_ABOUT THIS EXERCISE_
When you transcribe the records that follow, reproduce each line exactly as given.

*-*-*

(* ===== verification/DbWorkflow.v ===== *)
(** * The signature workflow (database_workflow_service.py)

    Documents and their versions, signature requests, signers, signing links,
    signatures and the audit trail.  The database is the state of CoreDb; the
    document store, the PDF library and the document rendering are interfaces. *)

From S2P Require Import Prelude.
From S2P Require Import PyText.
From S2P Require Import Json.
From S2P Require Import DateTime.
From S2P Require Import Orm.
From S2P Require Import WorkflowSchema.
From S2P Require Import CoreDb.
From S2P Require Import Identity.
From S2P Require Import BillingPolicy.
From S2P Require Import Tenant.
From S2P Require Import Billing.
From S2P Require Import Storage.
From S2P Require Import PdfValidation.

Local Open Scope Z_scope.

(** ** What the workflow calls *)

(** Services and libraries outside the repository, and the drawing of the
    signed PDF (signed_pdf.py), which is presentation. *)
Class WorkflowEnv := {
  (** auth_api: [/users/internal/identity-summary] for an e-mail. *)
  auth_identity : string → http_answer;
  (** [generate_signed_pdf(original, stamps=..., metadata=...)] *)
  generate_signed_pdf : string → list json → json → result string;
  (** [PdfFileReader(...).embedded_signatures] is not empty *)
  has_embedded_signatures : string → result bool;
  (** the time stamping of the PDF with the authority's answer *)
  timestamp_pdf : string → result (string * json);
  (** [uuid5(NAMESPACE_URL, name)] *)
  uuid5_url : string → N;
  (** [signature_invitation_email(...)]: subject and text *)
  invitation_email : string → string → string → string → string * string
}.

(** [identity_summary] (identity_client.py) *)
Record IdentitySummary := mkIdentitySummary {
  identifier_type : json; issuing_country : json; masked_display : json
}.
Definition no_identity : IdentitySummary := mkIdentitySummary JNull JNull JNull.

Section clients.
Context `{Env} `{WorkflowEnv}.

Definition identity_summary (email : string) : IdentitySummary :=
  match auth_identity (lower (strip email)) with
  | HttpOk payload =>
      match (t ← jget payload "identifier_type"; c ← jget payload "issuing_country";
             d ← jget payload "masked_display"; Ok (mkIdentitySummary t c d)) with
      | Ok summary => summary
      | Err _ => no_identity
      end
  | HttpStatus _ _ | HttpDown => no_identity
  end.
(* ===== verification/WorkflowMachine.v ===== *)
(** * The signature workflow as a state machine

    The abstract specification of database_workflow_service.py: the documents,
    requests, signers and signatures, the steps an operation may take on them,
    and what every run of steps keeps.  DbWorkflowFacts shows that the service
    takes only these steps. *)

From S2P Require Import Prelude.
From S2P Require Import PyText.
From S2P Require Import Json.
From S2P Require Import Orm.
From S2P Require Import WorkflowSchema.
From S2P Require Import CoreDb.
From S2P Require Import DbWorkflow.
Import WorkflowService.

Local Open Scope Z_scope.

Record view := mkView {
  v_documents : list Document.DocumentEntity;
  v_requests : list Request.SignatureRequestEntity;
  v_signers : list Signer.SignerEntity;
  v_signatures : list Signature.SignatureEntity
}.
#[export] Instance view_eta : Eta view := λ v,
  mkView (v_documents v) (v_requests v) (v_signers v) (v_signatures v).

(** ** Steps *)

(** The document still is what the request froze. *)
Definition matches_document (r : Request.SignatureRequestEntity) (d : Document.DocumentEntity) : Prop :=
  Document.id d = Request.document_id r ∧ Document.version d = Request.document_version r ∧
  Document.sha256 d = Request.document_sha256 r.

*-*-*

_OUTPUT OF THE TASK_
(* ===== verification/DbWorkflow.v ===== *)
(** * The signature workflow (database_workflow_service.py)

    Documents and their versions, signature requests, signers, signing links,
    signatures and the audit trail.  The database is the state of CoreDb; the
    document store, the PDF library and the document rendering are interfaces. *)

From S2P Require Import Prelude.
From S2P Require Import PyText.
From S2P Require Import Json.
From S2P Require Import DateTime.
From S2P Require Import Orm.
From S2P Require Import WorkflowSchema.
From S2P Require Import CoreDb.
From S2P Require Import Identity.
From S2P Require Import BillingPolicy.
From S2P Require Import Tenant.
From S2P Require Import Billing.
From S2P Require Import Storage.
From S2P Require Import PdfValidation.

Local Open Scope Z_scope.

(** ** What the workflow calls *)

(** Services and libraries outside the repository, and the drawing of the
    signed PDF (signed_pdf.py), which is presentation. *)
Class WorkflowEnv := {
  (** auth_api: [/users/internal/identity-summary] for an e-mail. *)
  auth_identity : string → http_answer;
  (** [generate_signed_pdf(original, stamps=..., metadata=...)] *)
  generate_signed_pdf : string → list json → json → result string;
  (** [PdfFileReader(...).embedded_signatures] is not empty *)
  has_embedded_signatures : string → result bool;
  (** the time stamping of the PDF with the authority's answer *)
  timestamp_pdf : string → result (string * json);
  (** [uuid5(NAMESPACE_URL, name)] *)
  uuid5_url : string → N;
  (** [signature_invitation_email(...)]: subject and text *)
  invitation_email : string → string → string → string → string * string
}.

(** [identity_summary] (identity_client.py) *)
Record IdentitySummary := mkIdentitySummary {
  identifier_type : json; issuing_country : json; masked_display : json
}.
Definition no_identity : IdentitySummary := mkIdentitySummary JNull JNull JNull.

Section clients.
Context `{Env} `{WorkflowEnv}.

Definition identity_summary (email : string) : IdentitySummary :=
  match auth_identity (lower (strip email)) with
  | HttpOk payload =>
      match (t ← jget payload "identifier_type"; c ← jget payload "issuing_country";
             d ← jget payload "masked_display"; Ok (mkIdentitySummary t c d)) with
      | Ok summary => summary
      | Err _ => no_identity
      end
  | HttpStatus _ _ | HttpDown => no_identity
  end.
(* ===== verification/WorkflowMachine.v ===== *)
(** * The signature workflow as a state machine

    The abstract specification of database_workflow_service.py: the documents,
    requests, signers and signatures, the steps an operation may take on them,
    and what every run of steps keeps.  DbWorkflowFacts shows that the service
    takes only these steps. *)

From S2P Require Import Prelude.
From S2P Require Import PyText.
From S2P Require Import Json.
From S2P Require Import Orm.
From S2P Require Import WorkflowSchema.
From S2P Require Import CoreDb.
From S2P Require Import DbWorkflow.
Import WorkflowService.

Local Open Scope Z_scope.

Record view := mkView {
  v_documents : list Document.DocumentEntity;
  v_requests : list Request.SignatureRequestEntity;
  v_signers : list Signer.SignerEntity;
  v_signatures : list Signature.SignatureEntity
}.
#[export] Instance view_eta : Eta view := λ v,
  mkView (v_documents v) (v_requests v) (v_signers v) (v_signatures v).

(** ** Steps *)

(** The document still is what the request froze. *)
Definition matches_document (r : Request.SignatureRequestEntity) (d : Document.DocumentEntity) : Prop :=
  Document.id d = Request.document_id r ∧ Document.version d = Request.document_version r ∧
  Document.sha256 d = Request.document_sha256 r.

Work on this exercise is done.